According to U.S. Census Bureau data, the median average retirement income for retirees 65 and older is $47,357. The average mean retirement income is $73,228. These numbers are broken down into median and mean to more fully understand the average retirement income. The most recent data available is from 2019.
The Difference Between Mean and Median Income
Obviously, there’s a big difference in average retirement income based on whether you’re talking about the median or the mean number. The mean retirement income is about one-third higher than the median retirement income. So what’s the difference?
Median retirement income is calculated by listing every retirees’ income in order, from lowest to highest. The number right in the middle — with half of retirement incomes higher and half lower — would be the median.
The average or mean income is calculated by adding all retirement income and dividing this by the total number of U.S. retirees or households. According to statisticians, the median number is probably more representative of the actual average retirement income in the U.S. than the mean number. This is because households with higher retirement income tend to skew the mean calculation toward the high side.
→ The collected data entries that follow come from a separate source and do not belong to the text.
Lemma emits_main_steps g E :
  emits (main_event g E) E (step2_openjdk g) ∧
  emits (main_event g E) E (step3_ghidra g) ∧
  emits (main_event g E) E (step4_build_natives g).
Proof.
  pose proof (emits_mono _ _ E _ (main_event_download_java g E)
                (emits_download_file E (java_url g) (temp_dir g ++ ["openjdk.tar.gz"])
                   (Some (java_expected_sha256 g)) (Some "OpenJDK"))) as Hjava.
  pose proof (emits_mono _ _ E _ (main_event_download_ghidra g E)
                (emits_download_file E (ghidra_url g) (temp_dir g ++ ["ghidra.zip"])
                   (Some (ghidra_expected_sha256 g)) (Some "Ghidra"))) as Hghidra.
  pose proof (emits_mono _ _ E _ (main_event_build g E)
                (emits_build_native_binaries E (ghidra_final_app_dir g) (jdk_home g)))
    as Hbuild.
  assert (emits (main_event g E) E
            (extract_tar_gz (temp_dir g ++ ["openjdk.tar.gz"]) (jdk_dir g))) as Htar
    by by apply emits_extract_tar_gz.
  assert (emits (main_event g E) E
            (extract_zip (temp_dir g ++ ["ghidra.zip"]) (ghidra_dir g))) as Hzip
    by by apply emits_extract_zip.
  pose proof (emits_install_first_entry (main_event g E) E) as Hinst.
  unfold step2_openjdk, step3_ghidra, step4_build_natives, clean_and_extract.
  split; [|split]; emits_split.
Qed.

(** X18.  When [main] returns normally, the log of the run starts with the
    call of [osacompile] and ends with [chmod +x] on the launch script,
    [chmod +x] on [ghidraRun], each followed by the line that permissions
    were added, and the confirmation. *)
Theorem main_ok_log g E w w' :
  main g E w = (Ok tt, w') →
  ∃ evs,
    w_log w' =
    w_log w ++
    Run ["osacompile"; "-o"; path_str (app_dir g); path_str (applet_path g)] None None ::
    evs ++
    [Run ["chmod"; "+x"; path_str (launch_script_path g)] None None;
     Print (AddedExecutePermissions (launch_script_path g));
     Run ["chmod"; "+x"; path_str (ghidra_run_path g)] None None;
     Print (AddedExecutePermissions (ghidra_run_path g));
     Print InstallationCompleted].
Proof.
  rewrite main_run.
  destruct (main_try1 g E w) as [[[]|e|c] w1] eqn:H1; [|done..].
  destruct (main_try2 g E w1) as [[[]|e|c] w2] eqn:H2; [|done..].
  intros [= <-].
  unfold main_try1 in H1.
  apply bind_ok_inv in H1 as ([] & w0 & Hstep1 & Hstep2).
  assert (∃ evs, w_log w0 =
            w_log w ++ Run ["osacompile"; "-o"; path_str (app_dir g);
                            path_str (applet_path g)] None None :: evs)
    as [evs0 Hlog0].
  { revert Hstep1. unfold step1_create_app, subprocess_run_check.
    rewrite !bind_run, subprocess_run_run.
    destruct (launch E _ None None (w_root w)) as [rc out err root'|e]; [|done].
    steps. cbn [fst]. destruct (rc =? 0); steps; [|done].
    intros [= <-]. simpl. rewrite <-(assoc_L (++)). eauto. }
  destruct (emits_main_steps g E) as (Hemit2 & Hemit3 & Hemit4).
  destruct (emits_log _ _ _ _ _ _ Hemit2 Hstep2) as [evs1 Hlog1].
  unfold main_try2 in H2.
  apply bind_ok_inv in H2 as ([] & wa & Hstep3 & H2).
  apply bind_ok_inv in H2 as ([] & wb & Hstep4 & Hstep5).
  destruct (emits_log _ _ _ _ _ _ Hemit3 Hstep3) as [evsa Hloga].
  destruct (emits_log _ _ _ _ _ _ Hemit4 Hstep4) as [evsb Hlogb].
  unfold step5_permissions in Hstep5.
  apply bind_ok_inv in Hstep5 as ([] & wc & Hc1 & Hstep5).
  apply bind_ok_inv in Hstep5 as ([] & wd & Hc2 & Hdone).
  apply add_execute_permissions_ok_log in Hc1, Hc2.
  rewrite print_run in Hdone. injection Hdone as <-.
  exists (evs0 ++ evs1 ++ evsa ++ evsb). simpl.
  rewrite Hc2, Hc1, Hlogb, Hloga, Hlog1, Hlog0.
  repeat (rewrite <-?(assoc_L (++)); simpl). reflexivity.
Qed.
(* ===================================================================== *)
(** ** The update of the device status *)
(* ===================================================================== *)

Lemma invoke_reported cfg js (W : Type) (h : Handler W) (w : W) (op : Operation) :
  forall c e,
    In (c, e) (failures (snd (invoke h (perform cfg js op) w))) -> is_publish c = false ->
    exists pre x,
      snd (invoke h (perform cfg js op) w) =
        pre ++ [Ev c (inl e);
                publish js (failureTopic cfg js op)
                  (set_message (code_of c e) emptyResponse) x]
      /\ failures pre = [].
Proof.
  apply (wp_invoke h (perform cfg js op) w (fun r tr =>
    forall c e, In (c, e) (failures tr) -> is_publish c = false ->
      exists pre x,
        tr = pre ++ [Ev c (inl e);
                     publish js (failureTopic cfg js op)
                       (set_message (code_of c e) emptyResponse) x]
        /\ failures pre = [])).
  eapply wpM_mono; [| apply perform_reported].
  intros r s' tr H c e Hin Hnp. destruct (H c e Hin Hnp) as (pre & x & Htr & Hpre & _).
  exists pre, x. auto.
Qed.

(** A status update that failed is a call that threw. *)
Lemma failed_status_update (tr : list Event) (deviceId : string) :
  In (deviceId, false) (status_updates tr) ->
  exists e, In (RegistryUpdateAssetStatus deviceId, e) (failures tr).
Proof.
  induction tr as [| [c r] tr IH]; [intros [] |].
  change (status_updates (Ev c r :: tr)) with (status_update (Ev c r) ++ status_updates tr).
  change (failures (Ev c r :: tr)) with (failure (Ev c r) ++ failures tr).
  intros H. apply in_app_or in H. destruct H as [H | H].
  - destruct c; try contradiction. destruct H as [H | []].
    destruct r as [e | u]; [| discriminate H].
    injection H as ->. exists e. apply in_or_app. left. left. reflexivity.
  - destruct (IH H) as [e He]. exists e. apply in_or_app. right. exact He.
Qed.

(** C6, as the code has it.  [get] and [getWithCsr] update the device
    status exactly once on every invocation that returns; [ack] never
    updates it.  When an invocation of [get] or [getWithCsr] raises, one of
    three things happened: the status was not updated; or the update is
    the call that threw, the last call before the publication of the
    failure outcome, which carries its error, and the only update; or the
    status was updated once, with success, among the calls that precede
    the publication on the success topic, this publication was refused,
    and the publication of the failure outcome is the last call. *)
Theorem status_update_follows_the_pipeline (cfg : Config) (js : Runtime) (W : Type)
  (h : Handler W) (w : W) (op : Operation) :
  (updates_status op = false ->
   status_updates (snd (invoke h (perform cfg js op) w)) = [])
  /\ (updates_status op = true ->
      match fst (invoke h (perform cfg js op) w) with
      | inr _ => status_updates (snd (invoke h (perform cfg js op) w)) = [(deviceOf op, true)]
      | inl _ =>
          status_updates (snd (invoke h (perform cfg js op) w)) = []
          \/ (exists pre e x,
                snd (invoke h (perform cfg js op) w) =
                  pre ++ [Ev (RegistryUpdateAssetStatus (deviceOf op)) (inl e);
                          publish js (failureTopic cfg js op)
                            (set_message e emptyResponse) x]
                /\ status_updates pre = [])
          \/ (exists steps response refusal x,
                snd (invoke h (perform cfg js op) w) =
                  steps
                  ++ [publish js (successTopic cfg js op) response (inl refusal);
                      publish js (failureTopic cfg js op)
                        (set_message "UNABLE_TO_PUBLISH_RESPONSE" response) x]
                /\ status_updates steps = [(deviceOf op, true)]
                /\ publications steps = [])
      end).
Proof.
  pose proof (invoke_outcome cfg js h w op) as H.
  pose proof (invoke_reported cfg js h w op) as Hrep.
  outcome_cases H r tr.
  - split; intros Hu; auto.
  - rewrite status_updates_snoc, Hs. split; intros Hu; rewrite Hu in *; auto.
  - split; intros Hu.
    + rewrite status_updates_snoc. destruct Hs as [Hs | [Hs _]]; [exact Hs | congruence].
    + cbv beta iota. destruct Hs as [Hs | [_ Hs]].
      * left. rewrite status_updates_snoc. exact Hs.
      * right. left.
        match goal with
        | |- exists pre e' x', ?t = _ /\ _ => set (tr := t) in *
        end.
        assert (Hall : status_updates tr = [(deviceOf op, false)])
          by (unfold tr; rewrite status_updates_snoc; exact Hs).
        destruct (failed_status_update tr (deviceOf op)) as [e' He'];
          [rewrite Hall; left; reflexivity|].
        destruct (Hrep _ _ He' eq_refl) as (pre & x' & Htr & _).
        exists pre, e', x'. split; [exact Htr|].
        rewrite Htr, status_updates_app in Hall. simpl in Hall.
        destruct (status_updates pre) as [| u l]; [reflexivity|].
        exfalso. injection Hall as _ Hall. destruct l; discriminate Hall.
  - split; intros Hu; rewrite Hu in *.
    + rewrite !status_updates_snoc. exact Hs.
    + right. right. exists steps, response, e, x.
      split; [now rewrite <- app_assoc | auto].
Qed.
(** *** Tasks that throw *)

(** [Promise.reject(e)] returned where the call throws [e]. *)
Definition rejection_of (r : call_result) : call_result :=
  match r with
  | Throw e => Return (Settles 0 (Reject e))
  | Return p => Return p
  end.

(** The task that returns a rejected promise where [fn] throws:
    [() => { try { return fn() } catch (e) { return Promise.reject(e) } }]. *)
Definition rejecting (fn : U → call_result * U) : U → call_result * U :=
  λ u, let '(r, u') := fn u in (rejection_of r, u').

(** The events of a run, with that task in the place of [fn]. *)
Definition as_promise (e : event) : event :=
  match e with
  | EvRun r => EvRun (rejection_of r)
  | _ => e
  end.

Definition as_promises (x : list event * outcome * world U)
  : list event * outcome * world U :=
  (as_promise <$> x.1.1, x.1.2, x.2).
End Shape.

(** ** Deadlines *)

(** The timer of [ms] goes off before the promise settles. *)
Definition timer_first (p : Promise) (ms : Z) : Prop :=
  match p with
  | Never => True
  | Settles t _ => ms < t
  end.

(** ** Sample tasks and observers *)

Module Samples.
(** An [Error] object. *)
Definition boom : value := VObj 1.

(** [() => Promise.reject(boom)] *)
Definition failing : Retry.task unit :=
  λ u, (Return (Settles 0 (Reject boom)), u).

(** [() => { throw 'observer' }] *)
Definition throwing : Retry.observer unit :=
  λ _ _ _ _ u,
    {| Retry.r_user := u; Retry.r_writes := ∅;
       Retry.r_throws := Some (VStr "observer") |}.


(** [() => Promise.reject(TimeoutError)] *)
Definition timing_out {U : Type} : Deadline.task U :=
  λ u, (Return (Settles 0 (Reject Index.TimeoutError)), u).

(** [ms => seen.unshift(ms)] *)
Definition recording : Deadline.observer (list Z) :=
  λ ms seen, (ms :: seen, None).
End Samples.

(** ** More observations and samples *)

Module More.
Import Retry Trace.

(** The sum of a list of durations. *)
Fixpoint total (l : list Z) : Z :=
  match l with
  | [] => 0
  | x :: l' => x + total l'
  end.

(** How long the timer of [setTimeout(f, ms)] lasts: [ms] milliseconds
    for an integer from 1 to [2^31 - 1], and 1 millisecond for anything
    else (a missing, zero or negative delay, or one that does not fit a
    signed 32-bit integer). *)
Definition span (ms : option Z) : Z :=
  match ms with
  | Some d => if (1 <=? d) && (d <=? 2 ^ 31 - 1) then d else 1
  | None => 1
  end.

(** The time a run spent waiting between attempts. *)
Definition waited (tr : list event) : Z := total (span <$> timers tr).

(** A call that ends in a failure. *)
Definition failed (r : call_result) : Prop := is_Some (failure_of r).

(** What a promise that is not rejected comes to. *)
Definition outcome_of (p : Promise) : outcome :=
  match p with
  | Settles _ (Fulfill v) => Fulfilled v
  | Settles _ (Reject e) => Rejected e
  | Never => Pending
  end.

(** The instant a promise settles at, if it does. *)
Definition settled_at (p : Promise) : option Z :=
  match p with
  | Settles t _ => Some t
  | Never => None
  end.

(** [() => ++runs === 3 ? 'fulfilled' : Promise.reject(boom)], with the
    counter [runs] as the caller's state. *)
Definition third : task nat :=
  λ runs,
    (if (S runs =? 3)%nat
     then Return (Settles 0 (Fulfill (VStr "fulfilled")))
     else Return (Settles 0 (Reject Samples.boom)),
     S runs).

(** A context and a store that holds its two arrays. *)
Definition a_context : Ctx :=
  {| ctx_retries := 0%nat; ctx_intervals := 1%nat |}.
Definition a_world : world unit :=
  {| user := tt;
     heap := {[ 0%nat := [1; 2]; 1%nat := [10; 10] ]};
     handed := ∅ |}.

(** [() => { throw boom }] *)
Definition crashing {U : Type} : U → call_result * U :=
  λ u, (Throw Samples.boom, u).

(** [() => 'test'] *)
Definition succeeding {U : Type} : U → call_result * U :=
  λ u, (Return (Settles 0 (Fulfill (VStr "test"))), u).

(** [() => delay(1000)] *)
Definition slow {U : Type} : Deadline.task U :=
  λ u, (Return (Index.delay (Some 1000)), u).

End More.

(** * Properties *)

(** ** The store and the engine's hold on its context *)

Section ShapeFacts.
Import Retry Trace.
Context {U : Type}.
Implicit Types (w : world U) (ctx : Ctx) (fn : task U) (notify : observer U).

Lemma owns_read_retries ctx w rs ivs :
  owns ctx w rs ivs → read (ctx_retries ctx) w = rs.
Proof. intros (H & _). unfold read. by rewrite H. Qed.

Lemma owns_read_intervals ctx w rs ivs :
  owns ctx w rs ivs → read (ctx_intervals ctx) w = ivs.
Proof. intros (_ & H & _). unfold read. by rewrite H. Qed.

Lemma owns_write_retries ctx w rs ivs rs' :
  owns ctx w rs ivs → owns ctx (write (ctx_retries ctx) rs' w) rs' ivs.
Proof.
  intros (Hr & Hi & Hne & Hpr & Hpi & Hsub). unfold owns, write; simpl.
  rewrite lookup_insert_eq, lookup_insert_ne by done.
  repeat split; try done. set_solver.
Qed.

Lemma owns_write_intervals ctx w rs ivs ivs' :
  owns ctx w rs ivs → owns ctx (write (ctx_intervals ctx) ivs' w) rs ivs'.
Proof.
  intros (Hr & Hi & Hne & Hpr & Hpi & Hsub). unfold owns, write; simpl.
  rewrite lookup_insert_eq, lookup_insert_ne by done.
  repeat split; try done. set_solver.
Qed.

Lemma alloc_spec a w l w' :
  alloc a w = (l, w') →
  heap w !! l = None ∧ heap w' = <[l := a]> (heap w) ∧
  handed w' = handed w ∧ user w' = user w.
Proof.
  unfold alloc. intros [= <- <-]. simpl. split; [|done].
  apply not_elem_of_dom, is_fresh.
Qed.

Lemma owns_alloc ctx w rs ivs a l w' :
  owns ctx w rs ivs → alloc a w = (l, w') →
  owns ctx w' rs ivs ∧ l ≠ ctx_retries ctx ∧ l ≠ ctx_intervals ctx.
Proof.
  intros (Hr & Hi & Hne & Hpr & Hpi & Hsub) (Hl & Hh & Hd & _)%alloc_spec.
  assert (l ≠ ctx_retries ctx) by congruence.
  assert (l ≠ ctx_intervals ctx) by congruence.
  unfold owns. rewrite Hh, !lookup_insert_ne by done. rewrite Hd.
  repeat split; try done. set_solver.
Qed.

(** The clone is made of two new arrays with the contents of the
    context's. *)
Lemma owns_cloneContext ctx w rs ivs clone w' :
  owns ctx w rs ivs → cloneContext ctx w = (clone, w') →
  owns ctx w' rs ivs
  ∧ heap w' !! ctx_retries clone = Some rs
  ∧ heap w' !! ctx_intervals clone = Some ivs
  ∧ ctx_retries clone ≠ ctx_intervals ctx
  ∧ ctx_intervals clone ≠ ctx_intervals ctx
  ∧ ctx_retries clone ≠ ctx_retries ctx
  ∧ ctx_intervals clone ≠ ctx_retries ctx
  ∧ (ctx_retries clone ∉ handed w')
  ∧ (ctx_intervals clone ∉ handed w').
Proof.
  intros Ho. unfold cloneContext.
  destruct (alloc (read (ctx_retries ctx) w) w) as [r w1] eqn:Hr.
  destruct (alloc (read (ctx_intervals ctx) w1) w1) as [i w2] eqn:Hi.
  intros [= <- <-].
  destruct (owns_alloc _ _ _ _ _ _ _ Ho Hr) as (Ho1 & Hr1 & Hr2).
  destruct (owns_alloc _ _ _ _ _ _ _ Ho1 Hi) as (Ho2 & Hi1 & Hi2).
  rewrite (owns_read_retries _ _ _ _ Ho) in Hr.
  rewrite (owns_read_intervals _ _ _ _ Ho1) in Hi.
  apply alloc_spec in Hr as (Hfr & Hh1 & Hd1 & Hu1).
  apply alloc_spec in Hi as (Hfi & Hh2 & Hd2 & Hu2).
  assert (i ≠ r).
  { intros ->. rewrite Hh1, lookup_insert_eq in Hfi. done. }
  destruct Ho as (_ & _ & _ & _ & _ & Hsub).
  assert (heap w !! i = None).
  { rewrite Hh1, lookup_insert_ne in Hfi; done. }
  apply not_elem_of_dom in Hfr.
  assert (i ∉ dom (heap w)) by by apply not_elem_of_dom.
  simpl. split; [done|]. rewrite Hh2, Hh1, Hd2, Hd1.
  rewrite lookup_insert_eq, lookup_insert_ne, lookup_insert_eq by done.
  repeat split; try done; set_solver.
Qed.

Lemma owns_shift ctx w rs d ivs :
  owns ctx w rs (d :: ivs) →
  shift (ctx_intervals ctx) w = (Some d, write (ctx_intervals ctx) ivs w).
Proof.
  intros Ho. unfold shift. by rewrite (owns_read_intervals _ _ _ _ Ho).
Qed.

Lemma confine_lookup_other allowed (writes h : gmap loc (list Z)) l :
  l ∉ allowed → confine allowed writes h !! l = h !! l.
Proof.
  intros Hl. unfold confine. apply lookup_union_r.
  apply map_lookup_filter_None. right. intros x _ Hin. done.
Qed.

Lemma confine_dom allowed (writes h : gmap loc (list Z)) :
  allowed ⊆ dom h → dom (confine allowed writes h) = dom h.
Proof.
  intros Hsub. unfold confine. rewrite dom_union_L.
  assert (dom (filter (λ kv, kv.1 ∈ allowed) writes) ⊆ dom h); [|set_solver].
  intros l [x Hx]%elem_of_dom.
  apply map_lookup_filter_Some in Hx as [_ Hx]. simpl in Hx. set_solver.
Qed.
Source: See the link attached for 2021 estimates You will note as you get older both the mean and median decrease. COLA (cost of living) differences are not incorporated into these numbers For example, a median income of $54,000 for a retired 65-year-old couple living in the rural Midwest would probably allow for a more comfortable retirement lifestyle than the same income would for the same age couple living in a high-cost metropolitan area like New York City or San Francisco.
The Pension Rights Center reports that half of all Americans age 65 or older have incomes less than $24,224 a year. That number is lower because it’s only individual incomes of those above the age of 65, not household totals. As you can see from the numbers above, the median household income falls as you move farther up in age.
Given the above date on retiree income, how does Pfizer think those in the population that are at the most risk of cardiac issues could possibly afford a medication that costs roughly $21,000 per month to stay alive, suffer less or maintain the heart muscle from further atrophy and heart wall thickening?
I'd say that the estimate of making between 100 and 103 billion in 2022 could offset the expense of research on Vyndamax and Vyndaqel.